I can't tell you how many times I've seen A Letter to Three Wives, although 30 viewings seems like a reasonable guess. I haven't committed every minute of the movie to memory, nor can I pause my DVD copy to point out the continuity flaws in the rear-projection scenes. I'm not that kind of fan. And although I'm not the sort of fellow who runs around quoting lines from his favorite film, I did, in an essay I wrote only yesterday, use the phrase "breeding like rabbits," which is from Letter's charming opening sequence. And I have on occasion quoted Ann Sothern's line about why her character, Rita Phipps, works as a writer: "Because each week I receive in return an envelope filled with the most restful shade of green in the world."
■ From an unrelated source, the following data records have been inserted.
Lemma encoded_app rs rs' : encoded (rs ++ rs') = encoded rs ++ encoded rs'.
Proof. unfold encoded. by rewrite fmap_app, concat_app. Qed.
Lemma is_text_nil : is_text [].
Proof. exists []. by split; [apply Forall_nil_2|]. Qed.
Lemma is_text_app l l' : is_text l -> is_text l' -> is_text (l ++ l').
Proof. intros (rs & H & ->) (rs' & H' & ->). exists (rs ++ rs'). split; [by apply Forall_app|by rewrite encoded_app]. Qed.
Lemma is_text_cons b l : 0 <= b < 128 -> is_text l -> is_text (b :: l).
Proof.
  intros Hb Hl. apply (is_text_app [b] l); [|done]. exists [b]. split; [constructor; [apply valid_in_range; lia|constructor]|].
  unfold encoded. cbn. unfold Utf8.encode_valid. by rewrite (proj2 (Z.ltb_lt b 128)) by lia.
Qed.
Lemma is_text_ascii l : Forall (fun b => 0 <= b < 128) l -> is_text l.
Proof. induction 1 as [|b l Hb _ IH]; [apply is_text_nil|by apply is_text_cons]. Qed.
Lemma is_text_concat l : Forall is_text l -> is_text (concat l).
Proof. induction 1 as [|x l Hx _ IH]; [apply is_text_nil|by apply is_text_app]. Qed.

Lemma bytes_of_string_bytes s : is_bytes (bytes_of_string s).
Proof.
  unfold bytes_of_string. apply Forall_fmap, Forall_true. intros a. unfold byte_of_ascii. cbn. pose proof (Ascii.N_ascii_bounded a). lia.
Qed.

(** The decoded runes of any bytes, each an error or an encoding. *)
Lemma runes_parts p : is_bytes p ->
  Forall (fun rb => rb.1 = Utf8.RuneError /\ length rb.2 = 1%nat \/ Utf8.valid_rune rb.1 = true /\ rb.2 = Utf8.encode_valid rb.1) (Utf8.runes p).
Proof.
  unfold Utf8.runes. generalize (length p) as fuel. intros fuel Hp. revert p Hp.
  induction fuel as [|fuel IH]; intros p Hp; [constructor|]. destruct p as [|b p]; [constructor|]. cbn [Utf8.runes_fuel].
  pose proof (decode_valid (b :: p) Hp ltac:(done)) as Hd. pose proof (Utf8.DecodeRune_width (b :: p) ltac:(done)) as Hw.
  destruct (Utf8.DecodeRune (b :: p)) as [r n]. cbn [snd] in Hw. constructor.
  - cbn [fst snd]. destruct Hd as [[-> ->]|Hd]; [by left|by right].
  - apply IH. rewrite <- (take_drop n (b :: p)) in Hp. by apply Forall_app in Hp as [_ Hp].
Qed.
(* ===== verification/ProviderSessions.v ===== *)
(** * Sessions per provider and the calls of a server

    [Module Providers]: the session limiters of the providers
    (internal/gateway/provider_sessions.go).  A limiter is created when a
    provider is first used and dropped when the provider left the
    configuration and has no session; requests keep pointers to the leases they
    took.  A pointer to a lease is the limiter's pointer and a position in the
    list of leases that limiter handed out ([Sessions.world] of Limiter.v).
    [Module Calls]: admission and cancellation of calls at shutdown
    (internal/gateway/lifecycle.go). *)

From S2P Require Import Prelude GoStrings Limiter.

Module Providers.
Import Sessions.

Record lease_ptr := Lease { of_limiter : nat; slot : nat }.

(** [h.providerSessions] and the limiters it points or pointed to. *)
Record state := {
  limiters : gmap nat world;
  providerSessions : gmap string nat;
  next_limiter : nat;
}.

#[export] Instance state_eta : Eta state := fun s =>
  {| limiters := limiters s; providerSessions := providerSessions s; next_limiter := next_limiter s |}.

Definition no_sessions : state := {| limiters := ∅; providerSessions := ∅; next_limiter := 0 |}.

Definition step_limiter (s : state) (l : nat) (o : time * op) : state :=
  s <| limiters := alter (fun w => exec w o) l (limiters s) |>.

Definition limiter_of (s : state) (l : nat) : option SessionLimiter := lim <$> limiters s !! l.
Definition current (s : state) (l : nat) : nat := default 0%nat (size ∘ sessions <$> limiter_of s l).

(** [_, current, _ := sessions.Stats()] for every limiter of the map; Stats
    also drops idle sessions. *)
Definition stats_all (s : state) (now : time) : state :=
  map_fold (fun _ l s => step_limiter s l (now, OpStats)) s (providerSessions s).

(** The pruning loop of [acquireProvider]. *)
Definition prune (configured : string -> bool) (s : state) (now : time) : state :=
  let s := stats_all s now in
  s <| providerSessions := filter (fun kv => configured kv.1 = true \/ current s kv.2 <> 0%nat) (providerSessions s) |>.

(** [limiter.NewSessionLimiter(0, idle)] stored under [ref]. *)
Definition new_limiter (s : state) (ref : string) (idle : duration) : state * (nat + session_error) :=
  match NewSessionLimiter 0 idle with
  | inl l => (s <| limiters := <[next_limiter s := {| lim := l; leases := [] |}]> (limiters s) |>
                <| providerSessions := <[ref := next_limiter s]> (providerSessions s) |>
                <| next_limiter := S (next_limiter s) |>, inl (next_limiter s))
  | inr e => (s, inr e)
  end.

(** The limiter's own [AcquireWithLimit], through its pointer. *)
Definition acquire_at (s : state) (l : nat) (ctx_err : bool) (id : string) (limit : Z) (now : time)
    : state * (lease_ptr + session_error) :=
  match limiters s !! l with
  | None => (s, inr ErrContext)
  | Some w => (step_limiter s l (now, OpAcquire ctx_err id limit),
               match (AcquireWithLimit (lim w) ctx_err id limit now).2 with
               | inl _ => inl (Lease l (length (leases w)))
               | inr e => inr e
               end)
  end.

(** [requestSessionAdmission.acquireProvider].  [held] are the leases of the
    request; the new lease is added to them unless the call fails, or the
    request is unlimited and already cancelled. *)
Definition acquireProvider (configured : string -> bool) (idle : duration) (s : state) (held : gmap string lease_ptr)
    (id ref : string) (limit : Z) (ctx_err : bool) (now : time)
    : state * gmap string lease_ptr * option session_error :=
  match held !! ref with
  | Some _ => (s, held, None)
  | None =>
      let s := prune configured s now in
      let '(s, l) := match providerSessions s !! ref with
                     | Some l => (s, inl l)
                     | None => new_limiter s ref idle
                     end in
      match l with
      | inr e => (s, held, Some e)
      | inl l =>
          match acquire_at s l ctx_err id limit now with
          | (s, inl lease) => (s, <[ref := lease]> held, None)
          | (s, inr e) => (s, held, if (limit =? 0) && ctx_err then None else Some e)
          end
      end
  end.

Definition release_lease (now : time) (retain : bool) (s : state) (p : lease_ptr) : state :=
  step_limiter s (of_limiter p) (now, OpRelease (slot p) retain).

Definition releaseProvider (s : state) (held : gmap string lease_ptr) (ref : string) (now : time)
    : state * gmap string lease_ptr :=
  match held !! ref with
  | Some p => (release_lease now false s p, delete ref held)
  | None => (s, held)
  end.

Definition touchOutput (s : state) (held : gmap string lease_ptr) (now : time) : state :=
  map_fold (fun _ p s => step_limiter s (of_limiter p) (now, OpTouch (slot p) false)) s held.

(** [release], when the request ends. *)
Definition release_all (s : state) (held : gmap string lease_ptr) (retain : bool) (now : time) : state :=
  map_fold (fun _ p s => release_lease now retain s p) s held.

(** [sessionStatus]: limit, current sessions and rejections of a provider. *)
Definition provider_status (s : state) (limit : Z) (ref : string) : Z * Z * Z :=
  match providerSessions s !! ref ≫= limiter_of s with
  | Some l => (limit, Z.of_nat (size (sessions l)), rejected l)
  | None => (limit, 0, 0)
  end.

Definition sessionStatus (limits : gmap string Z) (s : state) (now : time) : state * gmap string (Z * Z * Z) :=
  let s := map_fold (fun ref _ s => match providerSessions s !! ref with
                                    | Some l => step_limiter s l (now, OpStats)
                                    | None => s
                                    end) s limits in
  (s, map_imap (fun ref limit => Some (provider_status s limit ref)) limits).

(** ** All the requests of a server *)

(** A request: its session identity and the leases it holds. *)
Record system := {
  shared : state;
  requests_of : gmap nat (string * gmap string lease_ptr);
}.

Section system.
(** The limits that the published configurations set for each provider; the
    limit, the providers of the current view and the idle timeout can differ
    from step to step. *)
Context (limits_of : string -> Z -> Prop).
(* ===== verification/Json.v ===== *)
(** * JSON texts

    What the code uses of [encoding/json]: the grammar with its nesting limit,
    the unquoting of strings, decoding into integers, strings, pointers,
    slices, maps and structs, [json.RawMessage], and encoding; with
    [StrictJSON] and [LenientJSON] of internal/adapter/protocol.go and
    [object] of tools.go.

    A [json.RawMessage] holds a text that was validated when it was cut out of
    its document, so it is kept together with what it parses to: a tree whose
    nodes carry their source text ([source]).  Decoding a raw message again
    decodes its tree. *)

From S2P Require Import Prelude GoStrings GoFloat.
From Stdlib Require Import SpecFloat.

Inductive json :=
| JNull
| JBool (b : bool)
| JNum (lexeme : string)
| JStr (text : string) (value : string)
| JArr (text : string) (items : list json)
| JObj (text : string) (members : list (string * json)).

(** The bytes of the value in its document. *)
Definition source (j : json) : string :=
  match j with
  | JNull => "null"
  | JBool true => "true"
  | JBool false => "false"
  | JNum s => s
  | JStr s _ | JArr s _ | JObj s _ => s
  end.

(** A [json.RawMessage]: [None] is the empty (or nil) one. *)
Abbreviation RawMessage := (option json) (only parsing).

Definition is_null (j : json) : bool := match j with JNull => true | _ => false end.

(** [len(raw) == 0 || string(raw) == "null"]. *)
Definition raw_blank (raw : RawMessage) : bool := match raw with None => true | Some j => is_null j end.
(* ===== verification/Diagnostics.v ===== *)
(** * Failure metadata: [internal/diagnostics]

    The bounded, redacted record that an upstream failure leaves in client
    errors, logs and audit rows ([failure.go], [message.go]) and the routing
    decision record ([routing.go]). *)

From S2P Require Import Prelude GoStrings.

(** ** Patterns *)

Module Patterns.
Import Regexp.

Definition word_class : list (Z * Z) := alnum ++ one_of "._:-".
Definition codePattern : re := seq [RBegin; repeat 1 128 (set word_class); REnd].
Definition numericCodePattern : re := seq [RBegin; repeat 1 8 (set digits); REnd].
Definition requestIDPattern : re :=
  seq [RBegin; set alnum; repeat 7 127 (set word_class); REnd].
Definition hex_lower : list (Z * Z) := [(97, 102)] ++ digits.
Definition keyLabelPattern : re :=
  seq [RBegin; exact "key-";
       alt [times 32 (set hex_lower); seq [exact "local-"; plus (set hex_lower)]]; REnd].

Definition space : re := set space_class.
Definition spaces : re := RStar space.
Definition jwt : re := plus (set (alnum ++ one_of "_-")).
Definition sep : re := opt (set (one_of "-_ ")).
But I can tell you I haven't seen a movie in the past 30 years that I like half as well as this one — and I've seen hundreds of movies, many of them excellent, during that time. I'll admit that A Letter to Three Wives is not a flawless film. As one of the wealthy husbands, Jeffrey Lynn gives a perfectly terrible performance. There's an annoying synthesized voice used to introduce each of the film's three flashback sequences. And the movie's ending is so ambiguous that the first time, I (and, according to film lore, tens of thousands of others who have seen Letter over the years) wasn't entirely sure I understood the story's solemn windup.

But A Letter to Three Wives is a superior film despite these flaws. Kirk Douglas is perfect as the suave schoolteacher whose wife earns more writing illiterate radio scripts than he does in academia. As the lecherous department store owner, Paul Douglas is grumpily beguiling, especially in the film's longish New Year's Eve sequence. But what truly sets this movie apart is Mankiewicz's obvious love of his female characters. Rather than the idealized, inert pinup girls popular in films of the era, Mankiewicz has written three smart, funny, deeply flawed females who predate Annie Hall by decades.

But what I love most about A Letter to Three Wives is that it's mine. I never tire of its soothing narration (by an uncredited Celeste Holm), sparkling dialogue, and glamorous sets filled with beautiful people. And I never watch this film, on New Year's Eve or any other day, without recalling my teenaged thrill in discovering a wonderful movie, and the joy of making it my own.